How many people know not to open an executable file attached to an email from someone they don’t know?

Go ahead, ask 10 of your friends. I don’t have any concrete research, but I bet all of them will say they won’t open such files, because their computer might get infected with some sort of bug. They are well educated to protect themselves from this sort of attack… But the trouble is, hardly any Trojan will try to infect them like that these days.

OK, next question. Visitors of which of the following websites were exposed to a Trojan infection attempt in May 2009:

a)    PokerDen.com

b)    Paul McCartney’s website

Filtering out those suspecting a trick question, I’d say most people will vote for (a). It makes sense to associate Trojan infection with more seedy websites.

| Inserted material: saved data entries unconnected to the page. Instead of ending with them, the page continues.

Lemma execute_due fuel env T P (s : S) :
  holds T P → Forall (λ n, due_or_ahead (expire n) (time T)) P → Forall adds_ok env →
  let fired := filter (λ n, expire n = time T) P in
  let P' := filter (λ n, expire n ≠ time T) P ++ window (time T) fired env in
  ∃ T', timer_execute (Datatypes.S fuel) env T s =
          (s' ← dispatch_list fired s; Ok (T', s', rest fired env)) ∧
    time T' = time T ∧ holds T' P' ∧ pending_ok (time T) P' ∧ clock T' = clock T.
Proof.
  intros HT HP Henv fired P'. assert (Htm := ho_time _ _ HT).
  assert (HPr : Forall (λ n, 0 ≤ expire n < 2 ^ 32) P).
  { eapply Forall_impl; [done|]. by intros n [? _]. }
  assert (Hkeep : pending_ok (time T) (filter (λ n, expire n ≠ time T) P)).
  { apply Forall_forall. intros n Hin. apply list_elem_of_filter in Hin as [Hne Hin].
    apply not_due; [by apply (Forall_elem _ _ _ HP)|done|done]. }
  destruct (near_now T P HT HPr) as [Hrd _].
  cbn [timer_execute]. rewrite Hrd, bind_ok. fold fired.
  destruct fired as [|f fs] eqn:Ef.
  - exists T. cbn in *. split; [done|]. split; [done|].
    unfold P'. rewrite app_nil_r. rewrite filter_all; [|intros n Hin En].
    + split; [done|]. split; [|done]. apply Forall_forall. intros n Hin.
      apply not_due; [by apply (Forall_elem _ _ _ HP)|done|]. intros En.
      assert (n ∈ filter (λ n, expire n = time T) P) as Hx
        by (by apply list_elem_of_filter). unfold fired in Ef. rewrite Ef in Hx.
      by apply not_elem_of_nil in Hx.
    + assert (n ∈ filter (λ n, expire n = time T) P) as Hx
        by (by apply list_elem_of_filter). unfold fired in Ef. rewrite Ef in Hx.
      by apply not_elem_of_nil in Hx.
  - destruct (clear_now T P HT HPr) as (nn & Hw & HT1). cbn [link_clear fst snd].
    rewrite Hw, bind_ok.
    destruct (timer_adds_lemma (hd [] env) _ _ HT1) as (T2 & Hadds & Ht2 & HT2).
    { destruct Henv; [constructor|done]. }
    cbn [time set_near] in *.
    assert (HP' : pending_ok (time T) P').
    { unfold P'. cbn [window]. apply pending_add; [done|]. by destruct Henv; [constructor|]. }
    exists T2. cbn [window rest] in *.
    split; [|rewrite Ht2; apply timer_adds_clock in Hadds; done].
    destruct (dispatch_list (f :: fs) s) as [s'|e]; [|done]. rewrite !bind_ok, Hadds, bind_ok.
    eapply execute_idle; [done|]. by rewrite Ht2.
Qed.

But the real answer is (b). Go ahead, check it out. Visit www.paulmccartney.com – and click on News. First read Sir Paul’s words about Michal Jackson, and then on the right hand bar you’ll see the Archive. Go to May 2009 and select the headline that says ‘website security statement’.

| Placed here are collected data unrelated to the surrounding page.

(** The slot a handle hashes to decides who is registered under the handle. *)
Lemma slot_of s h :
  slots_ok s → ∃ c, 0 ≤ h mod slot_size s < slot_size s ∧
    slot s !! Z.to_nat (h mod slot_size s) = Some c ∧
    rd (slot s) (Z.land h (slot_size s - 1)) = Ok c ∧
    (c ≠ 0 → ∃ h0, H c = Ok h0) ∧
    (∀ c', registered s h c' ↔ c' = c ∧ c ≠ 0 ∧ H c = Ok h).
Proof.
  intros Hs. destruct (size_bounds s Hs) as [Hb _].
  assert (Hp := Z.mod_pos_bound h (slot_size s) ltac:(lia)).
  rewrite land_size by done.
  destruct (slot_read s _ Hs Hp) as (c & Hc & Hrd). exists c.
  split; [done|]. split; [done|]. split; [done|]. split.
  { intros Hne. destruct (so_home _ Hs _ _ Hc Hne) as (h0 & ? & _). eauto. }
  intros c'. split.
  - intros (Hc0 & HH & Hin). apply list_elem_of_lookup in Hin as [i Hi].
    destruct (so_home _ Hs _ _ Hi Hc0) as (h' & HH' & Hm).
    rewrite HH in HH'. injection HH' as <-. rewrite Hm, Nat2Z.id in Hc.
    assert (c' = c) as -> by congruence. done.
  - intros (-> & Hne & HH). split; [done|]. split; [done|]. apply list_elem_of_lookup. eauto.
Qed.

(** A context is found under its handle and only there. *)
Lemma lookup_lemma s h :
  slots_ok s → ∃ c, handle_lookup H s h = Ok c ∧ (c ≠ 0 → registered s h c) ∧
    (∀ c', registered s h c' → c' = c).
Proof.
  intros Hs. destruct (slot_of s h Hs) as (c & _ & _ & Hrd & Hh & Hreg).
  unfold handle_lookup. cbv zeta. rewrite Hrd, bind_ok.
  destruct (Z.eqb_spec c 0) as [->|Hne]; cbn [negb].
  { exists 0. split; [done|]. split; [done|]. intros c' Hr. by apply Hreg in Hr as [-> _]. }
  destruct (Hh Hne) as (h0 & HH). rewrite HH, bind_ok.
  destruct (Z.eqb_spec h0 h) as [->|Hne'].
  - exists c. split; [done|]. split; [intros _; by apply Hreg|].
    intros c' Hr. by apply Hreg in Hr as [-> _].
  - exists 0. split; [done|]. split; [done|]. intros c' Hr.
    apply Hreg in Hr as (_ & _ & HH'). congruence.
Qed.

Lemma index_mod s j : slots_ok s → 0 ≤ j < slot_size s →
  Z.land (u32 (j + handle_index s)) HANDLE_MASK = (j + handle_index s) mod 2 ^ 24 ∧
  ((j + handle_index s) mod 2 ^ 24) mod slot_size s = (j + handle_index s) mod slot_size s.
Proof.
  intros Hs Hj. destruct (size_bounds s Hs) as [Hb Hd]. destruct (so_index _ Hs).
  rewrite u32_small by lia. rewrite land_mask_24. split; [done|].
  symmetry. apply Znumtheory.Zmod_div_mod; [lia|lia|done].
Qed.

(** The search visits every slot. *)
Lemma find_free_lemma s n : ∀ i,
  slots_ok s → 0 ≤ i → i + Z.of_nat n = slot_size s →
  (∃ j, i ≤ j < slot_size s ∧
     let handle := (j + handle_index s) mod 2 ^ 24 in
     find_free s n i = Ok (Some (handle, handle mod slot_size s)) ∧
     slot s !! Z.to_nat (handle mod slot_size s) = Some 0) ∨
  (find_free s n i = Ok None ∧
   ∀ j c, i ≤ j < slot_size s →
     slot s !! Z.to_nat ((j + handle_index s) mod slot_size s) = Some c → c ≠ 0).
Proof.
  induction n as [|n IH]; intros i Hs Hi Hn; cbn [find_free].
  { right. split; [done|]. intros j c Hj. lia. }
  destruct (index_mod s i Hs) as [-> Hm]; [lia|]. rewrite land_size by done.
  destruct (size_bounds s Hs) as [Hb _].
  assert (Hp := Z.mod_pos_bound ((i + handle_index s) mod 2 ^ 24) (slot_size s) ltac:(lia)).
  destruct (slot_read s _ Hs Hp) as (c & Hc & ->). rewrite bind_ok.
  destruct (Z.eqb_spec c 0) as [->|Hne].
  { left. exists i. split; [lia|]. done. }
  destruct (IH (i + 1) Hs) as [(j & Hj & Hf & Hz)|[Hf Hall]]; [lia|lia|..].
  - left. exists j. split; [lia|]. done.
  - right. split; [done|]. intros j c' Hj Hc'.
    destruct (decide (j = i)) as [->|Hji]; [|by apply (Hall j); [lia|]].
    rewrite <- Hm in Hc'. congruence.
Qed.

The statement will tell you that between April 4th and 6th, the website of the famous Beatle was breached. Hackers installed a piece of malicious code that attempted to infect all visitors with a Trojan.

The advice given by the website is this:

“We recommend that all users who visited the site between the 4th to the 6th of April inclusive carry out their own computer virus checks, by using an up-to-date virus checker, to ensure that their computer has not been infected with any malicious software. Users should be vigilant and be aware that hackers may use malicious software to obtain personal information from the user's computer and may use such information to open accounts and/or purchase goods; accordingly, users should check their bank accounts and personal statements frequently.

If a user discovers that their computer has been infected or that any personal information has been compromised they should alert their credit card companies and banks immediately”.

Those of you interested in the technicalities of the breach can read about it in ScanSafe’s blog here – they were first to report the infection.

We can speak about the emerging threats and how clever the fraudsters have become, but this single bit of news seems to mark a down trend for consumer trust in Internet Security.

Paul McCartney’s website used to spread malware? Has the world gone mad?